Herb London: UN Week in New York
Today, commentator Dr. Herb London discusses U.N. Week in New York City…
Diplomats gravitate from all over the globe to New York City for United Nations week. Traffic is snarled and barriers block midtown streets so the panjandrums of the globe can determine the fate of Syria, nuclear weapons in Iran and a Palestinian state. But this is only part of the reality.
These so-called diplomats representing every form of tyrannical regime are in New York to indulge themselves. Strip joints are filled to capacity. African “statesmen” in Brioni suits are preoccupied with jiggling strippers. And prostitutes are booked solid. New York is Gomorrah and the U.N. officials love it.

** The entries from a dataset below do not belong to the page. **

(* ===== verification/VaultTypes.v ===== *)
(** * Vault data: types/vault.ts and utils/vault-parse.ts

    The records of the secure vault, their JSON form, and the validating
    parsers that read them back from untrusted storage.  Properties of a parsed
    object beyond those of its interface are dropped when it becomes a record:
    nothing in the console reads them. *)

From S2P Require Import Prelude JsString JsJson JsEncoding.

(** ** types/vault.ts *)

Inductive VaultStatus := uninitialized | locked | unlocked.

#[export] Instance VaultStatus_eq_dec : EqDecision VaultStatus.
Proof. solve_decision. Defined.

Definition ALLOWED_TIMEOUT_MINUTES : list Z := [0; 5; 15; 30; 60].

Record VaultSettings := mkSettings {
  autoLockTimeoutMinutes : Z;
  lockOnHidden : bool;
}.

Definition DEFAULT_VAULT_SETTINGS : VaultSettings := mkSettings 15 false.

Definition HIDDEN_GRACE_MS : Z := 60000.

(** [version] is the literal type [1]: it is written and checked, never stored
    in a record. *)
Record VaultMeta := mkMeta {
  salt : jsstring;
  iterations : Z;
  verifier : jsstring;
  verifierIv : jsstring;
}.

Record VaultData := mkData {
  iv : jsstring;
  ciphertext : jsstring;
}.

Record VaultKeyEntry := mkEntry {
  id : jsstring;
  name : jsstring;
  data : jsstring;
  hasPassphrase : bool;
  fingerprint : jsstring;
  algorithm : option jsstring;
  createdAt : jsstring;
  updatedAt : jsstring;
}.

(** The [id] of a legacy key is neither checked nor read. *)
Record LegacyPrivateKey := mkLegacy {
  legacy_name : jsstring;
  legacy_data : jsstring;
  legacy_hasPassphrase : bool;
  legacy_fingerprint : jsstring;
}.

#[export] Instance VaultSettings_eq_dec : EqDecision VaultSettings.
Proof. solve_decision. Defined.
#[export] Instance VaultMeta_eq_dec : EqDecision VaultMeta.
Proof. solve_decision. Defined.
#[export] Instance VaultData_eq_dec : EqDecision VaultData.
Proof. solve_decision. Defined.
#[export] Instance VaultKeyEntry_eq_dec : EqDecision VaultKeyEntry.
Proof. solve_decision. Defined.

(** ** What [JSON.stringify] sees *)

Definition JInt (z : Z) : json := JNum (Dec z 0).

Definition meta_json (m : VaultMeta) : json :=
  JObj [(js "version", JInt 1); (js "salt", JStr (salt m)); (js "iterations", JInt (iterations m));
        (js "verifier", JStr (verifier m)); (js "verifierIv", JStr (verifierIv m))].

Definition data_json (d : VaultData) : json :=
  JObj [(js "iv", JStr (iv d)); (js "ciphertext", JStr (ciphertext d))].

Definition settings_json (s : VaultSettings) : json :=
  JObj [(js "autoLockTimeoutMinutes", JInt (autoLockTimeoutMinutes s));
        (js "lockOnHidden", JBool (lockOnHidden s))].

(** An [undefined] property is left out. *)
Definition entry_json (e : VaultKeyEntry) : json :=
  JObj ([(js "id", JStr (id e)); (js "name", JStr (name e)); (js "data", JStr (data e));
         (js "hasPassphrase", JBool (hasPassphrase e)); (js "fingerprint", JStr (fingerprint e));
         (js "createdAt", JStr (createdAt e)); (js "updatedAt", JStr (updatedAt e))]
        ++ match algorithm e with Some a => [(js "algorithm", JStr a)] | None => [] end).

Definition keys_json (ks : list VaultKeyEntry) : json := JArr (map entry_json ks).

(** ** utils/vault-parse.ts *)

(** [null] for a missing, empty or malformed text. *)
Definition safeParse (raw : option jsstring) : json :=
  match raw with
  | Some s => if truthy s then default JNull (parse s) else JNull
  | None => JNull
  end.

Definition parseVaultMeta (raw : option jsstring) : option VaultMeta :=
  let parsed := safeParse raw in
  if negb (json_truthy parsed) then None
  else if negb (bool_decide (as_number (get parsed (js "version")) = Some (Dec 1 0))) then None
  else
    match as_string (get parsed (js "salt")), as_number (get parsed (js "iterations")),
          as_string (get parsed (js "verifier")), as_string (get parsed (js "verifierIv")) with
    | Some salt, Some n, Some verifier, Some verifierIv =>
        match as_integer n with
        | Some iterations =>
            if (iterations <? 100000) || (10000000 <? iterations) then None
            else Some (mkMeta salt iterations verifier verifierIv)
        | None => None
        end
    | _, _, _, _ => None
    end.

Definition parseVaultData (raw : option jsstring) : option VaultData :=
  let parsed := safeParse raw in
  if negb (json_truthy parsed) then None
  else
    match as_string (get parsed (js "iv")), as_string (get parsed (js "ciphertext")) with
    | Some iv, Some ciphertext => Some (mkData iv ciphertext)
    | _, _ => None
    end.

Definition parseVaultSettings (raw : option jsstring) : VaultSettings :=
  let parsed := safeParse raw in
  if negb (json_truthy parsed) then DEFAULT_VAULT_SETTINGS
  else
    let rawTimeout := as_number (get parsed (js "autoLockTimeoutMinutes")) in
    let timeout :=
      match rawTimeout ≫= as_integer with
      | Some t => if bool_decide (t ∈ ALLOWED_TIMEOUT_MINUTES) then t
                  else autoLockTimeoutMinutes DEFAULT_VAULT_SETTINGS
      | None => autoLockTimeoutMinutes DEFAULT_VAULT_SETTINGS
      end in
    mkSettings timeout
      (default (lockOnHidden DEFAULT_VAULT_SETTINGS) (as_bool (get parsed (js "lockOnHidden")))).

(** ** Decoding a decrypted vault (stores/vaultStore.ts, [unlock]) *)

(** The [isValid] test on one element, and the record it is cast to. *)
Definition entry_of_json (item : json) : option VaultKeyEntry :=
  match as_string (get item (js "id")), as_string (get item (js "name")),
        as_string (get item (js "data")), as_string (get item (js "fingerprint")),
        as_bool (get item (js "hasPassphrase")), as_string (get item (js "createdAt")),
        as_string (get item (js "updatedAt")) with
  | Some i, Some n, Some d, Some f, Some h, Some c, Some u =>
      Some (mkEntry i n d h f (as_string (get item (js "algorithm"))) c u)
  | _, _, _, _, _, _, _ => None
  end.

(** [None] when the value is not an array or an element is invalid. *)
Definition keys_of_json (parsed : json) : option (list VaultKeyEntry) :=
  match parsed with
  | JArr l => mapM entry_of_json l
  | _ => None
  end.

(** The filter of [loadLegacyKeysFromStorage] on one element. *)
Definition legacy_of_json (item : json) : option LegacyPrivateKey :=
  match as_string (get item (js "name")), as_string (get item (js "data")),
        as_bool (get item (js "hasPassphrase")), as_string (get item (js "fingerprint")) with
  | Some n, Some d, Some h, Some f => Some (mkLegacy n d h f)
  | _, _, _, _ => None
  end.

(** ** Round trips *)

(** Strings of a record are made of code units. *)
Definition entry_units (e : VaultKeyEntry) : bool :=
  units_ok (id e) && units_ok (name e) && units_ok (data e) && units_ok (fingerprint e)
  && units_ok (createdAt e) && units_ok (updatedAt e) && units_ok (default [] (algorithm e)).

(** The iteration counts the parser accepts. *)
Definition iterations_ok (m : VaultMeta) : Prop := 100000 <= iterations m <= 10000000.

Lemma num_wf_int z : Z.abs z < 2 ^ 53 → num_wf (Dec z 0) = true.
Proof.
  intros H. unfold num_wf. cbn [Z.of_nat Nat.eqb orb]. rewrite Z.pow_0_r, Z.mul_1_r, andb_true_r.
  apply Z.ltb_lt. eapply Z.lt_trans; [exact H|]. by vm_compute.
Qed.

Lemma nodup_lits (l : list jsstring) : bool_decide (NoDup l) = true → NoDup l.
Proof. apply bool_decide_eq_true_1. Qed.

Lemma safeParse_stringify j : json_wf j = true → safeParse (Some (stringify j)) = j.
Proof.
  intros H. destruct (stringify_head j) as (c & r & E & _).
  unfold safeParse. rewrite (parse_stringify j H), E. done.
Qed.

(** What [saveMeta] writes is read back unchanged. *)
Lemma parseVaultMeta_stringify m : iterations_ok m →
  parseVaultMeta (Some (stringify (meta_json m))) = Some m.
Proof.
  intros Hi. unfold parseVaultMeta. rewrite safeParse_stringify.
  - destruct m as [a n c d]. unfold iterations_ok in Hi. cbn in Hi.
    cbv -[Z.ltb Z.leb]. destruct (Z.ltb_spec n 100000); [lia|].
    destruct (Z.ltb_spec 10000000 n); [lia|done].
  - unfold meta_json, json_wf, JInt. cbn [map forallb snd fst].
    rewrite num_wf_int by (by vm_compute). rewrite num_wf_int; [by vm_compute|].
    unfold iterations_ok in Hi. lia.
Qed.

Lemma parseVaultData_stringify d : parseVaultData (Some (stringify (data_json d))) = Some d.
Proof.
  unfold parseVaultData. rewrite safeParse_stringify by (by vm_compute). by destruct d.
Qed.

(** Settings whose timeout is one of the offered ones survive a save. *)
Lemma parseVaultSettings_stringify s : autoLockTimeoutMinutes s ∈ ALLOWED_TIMEOUT_MINUTES →
  parseVaultSettings (Some (stringify (settings_json s))) = s.
Proof.
  destruct s as [t b]. cbn [autoLockTimeoutMinutes]. intros Ht.
  unfold ALLOWED_TIMEOUT_MINUTES in Ht. rewrite !elem_of_cons, elem_of_nil in Ht.
  unfold parseVaultSettings. rewrite safeParse_stringify.
  - destruct_or? Ht; subst; by vm_compute.
  - destruct_or? Ht; subst; by vm_compute.
Qed.

(** The settings a save leaves behind. *)
Definition stored_settings (s : VaultSettings) : VaultSettings :=
  parseVaultSettings (Some (stringify (settings_json s))).

(** Whatever the storage holds, the parsed settings are in range. *)
Lemma parseVaultSettings_allowed raw :
  autoLockTimeoutMinutes (parseVaultSettings raw) ∈ ALLOWED_TIMEOUT_MINUTES.
Proof.
  assert (autoLockTimeoutMinutes DEFAULT_VAULT_SETTINGS ∈ ALLOWED_TIMEOUT_MINUTES) as Hd
    by (unfold ALLOWED_TIMEOUT_MINUTES; cbn; set_solver).
  unfold parseVaultSettings. destruct (negb _); [done|]. cbn [autoLockTimeoutMinutes].
  destruct (_ ≫= _) as [t|]; [|done]. by case_bool_decide.
Qed.

(** A meta record that is accepted has an iteration count in range. *)
Lemma parseVaultMeta_ok raw m : parseVaultMeta raw = Some m → iterations_ok m.
Proof.
  unfold parseVaultMeta, iterations_ok. intros H. repeat case_match; simplify_eq. cbn. lia.
Qed.

Lemma entry_json_wf e : json_wf (entry_json e) = true.
Proof. unfold entry_json. by destruct (algorithm e); vm_compute. Qed.

Lemma entry_json_units e : entry_units e = true → json_units (entry_json e) = true.
Proof.
  unfold entry_units, entry_json. intros H. repeat (apply andb_prop in H as [H ?]).
  cbn [json_units forallb fst snd app]. destruct (algorithm e); cbn in *;
    repeat (apply andb_true_intro; split); try done; by vm_compute.
Qed.

Lemma entry_of_entry_json e : entry_of_json (entry_json e) = Some e.
Proof. destruct e as [? ? ? ? ? [|] ? ?]; by vm_compute. Qed.

Lemma keys_json_wf ks : json_wf (keys_json ks) = true.
Proof.
  cbn. apply forallb_Forall, Forall_map, Forall_true. apply entry_json_wf.
Qed.

Lemma keys_json_units ks : forallb entry_units ks = true → json_units (keys_json ks) = true.
Proof.
  rewrite forallb_Forall. intros H. cbn [json_units keys_json]. apply forallb_Forall, Forall_map.
  eapply Forall_impl; [exact H|]. intros e. cbn. apply entry_json_units.
Qed.

Lemma keys_of_keys_json ks : keys_of_json (keys_json ks) = Some ks.
Proof.
  cbn. induction ks as [|e ks IH]; [done|]. cbn. rewrite entry_of_entry_json. cbn. by rewrite IH.
Qed.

Moreover, so do their wives and significant others. Bergdorf Goodman has a queue in front of its Fifth Avenue store as women line up for baubles and beads, threads and make-up, aggregating to impressive five figure numbers. Even Arab women in black burkas buy Prada gear to keep under their make-shift effort at phony modesty.

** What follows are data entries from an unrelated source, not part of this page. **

Definition locking (e : event) : bool := match e with Fire _ idle => idle | _ => true end.

Lemma armed_armIdle t : (∀ o, currentOptions t = Some o → idleTimeoutMs o ≠ 0 →
  currentOptions (armIdleTimer t) = Some o) ∧ armed (armIdleTimer t).
Proof.
  unfold armIdleTimer, armed. destruct (currentOptions t) as [o|] eqn:E; [|by split; congruence].
  destruct (clearIdle_fields t) as (_ & _ & _ & _ & Eo).
  destruct (Z.eqb_spec (idleTimeoutMs o) 0); fields; rewrite ?Eo, ?E;
    (split; [done|]); intros o' Ho; simplify_eq; [done|]. intros _.
  unfold idle_deadline. cbn. rewrite lookup_insert_eq. by eexists.
Qed.

Lemma armed_handle e t t' a : tracked t → timed a t → armed t → locking e = true →
  handle e t = Some t' → armed t'.
Proof.
  intros Ht H Ha Hl. destruct e; cbn [handle]; intros E.
  - simplify_eq. destruct (activityListeners t); [|done]. unfold onActivity.
    case_match; [done|]. apply armed_armIdle.
  - simplify_eq. set (u := set_hidden _ t). assert (armed u) as Hu by done.
    destruct (visibilityListener u); [|done]. unfold onVisibilityChange. destruct (hidden u).
    + intros o. unfold onDocumentHidden. destruct (currentOptions u) as [p|] eqn:Eo; [|congruence].
      fields. intros Eo' Ho. rewrite Eo in Eo'. simplify_eq. destruct (Hu o Eo Ho) as [d Hd].
      unfold idle_deadline in *. fields. destruct (idleTimer u) as [i|] eqn:Ei; [|done]. cbn in *.
      pose proof (tr_old_var t Ht i (or_introl Ei)). exists d. by rewrite lookup_insert_ne by (cbn; lia).
    + intros o. unfold onDocumentVisible, clearHiddenTimer. destruct (hiddenTimer u) as [h|] eqn:Eh; [|apply Hu].
      fields. intros Eo Ho. destruct (Hu o Eo Ho) as [d Hd].
      unfold idle_deadline in *. fields. destruct (idleTimer u) as [i|] eqn:Ei; [|done]. cbn in *.
      exists d. rewrite lookup_delete_ne; [done|]. intros ->. by eapply (ti_distinct a t H i).
  - case_match; simplify_eq. done.
  - apply bind_Some in E as (d & Hd & E). case_match; simplify_eq. cbn in Hl. subst idle.
    unfold fireIdle. destruct (currentOptions _) eqn:Eo; [done|]. intros o. congruence.
  - case_match; simplify_eq. apply armed_armIdle.
  - by simplify_eq.
  - simplify_eq. apply armed_armIdle.
Qed.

The veneer of respectability is accepted by most New Yorkers because the cash registers are on over-time, but there is a perverse dimension to this decadence. Most of these national representatives wouldn’t be able to recognize a human rights issue if it bit them in the rear end.
When they do speak in the U.N. forum, they mouth the words that were assigned to them. In more instances than one might guess, the representatives are recovering from stupor induced revelry. There aren’t any issues in the U.N., only interests. Most of the states are dictatorships placed in the ironic position of deciding the political liberty of others. At the General Assembly every state has the same influence whether it be Micronesia or China. To call it a farce, does not do justice to farce or fairness or even common sense.
Yet this debating society for no ostensible principle continues. Who would give it up? The U.S. pays the bills approximately 25 percent, so most nations can beat up on America and not have to spend a dime for their frivolity. Diplomats look forward to their once a year bacchanalias. Significant others can shop till they drop in Fifth Avenue stores all at the expense of peasants who eke out a living wage in their homeland. And diplomats can get lap dance to feed their sexual fantasies instead of tap dances on the brain which may one day await them at home.
Of course, all of the debating during the day occurs with faux seriousness. National leaders understand that the Security Council is all that counts and even there, one veto can call into question any initiative. If truth be known, the General Assembly is comparable to a meeting of Mafia dons. Many are present, but only primus inter pares counts, i.e. the U.S., China and Russia.
This charade results in overtime payments for New York’s Finest, frustration for truckers and a city caught gridlock. Mayor Bloomberg says this is a great week for New York. It may be a great week for the mayor since his escort brushes traffic away like dandruff, but for the rest of us U.N. week is hell.
Three so called diplomats from Mogadishu bought an apartment on the upper eastside near Park Avenue. The price tag was equivalent to half the g.d.p. of Somalia, which is only a slight exaggeration. Not only is this a pad for fun and games, it is a probable exit habitat when the government changes hands. This kind of transaction takes place in plain sight with the cognoscenti aware that the money for this transaction comes off the backs of unwary Somalians. Yes, it’s good to be king or, at least, a diplomat at the U.N.
At long last, U.N. week is almost over. But already plans are being made for next year. Perhaps as a change of pace, U.N. Week in 2014 should be held in Mogadishu. There might even be a special session on piracy. Talk about rebellion; it will never happen. U.N. Week must be held in New York and I think you know why this is the case.
Doctor Herb London is President of the London Center for Policy Research and a Senior Fellow at the Manhattan Institute. He is also author of the book The Transformational Decade.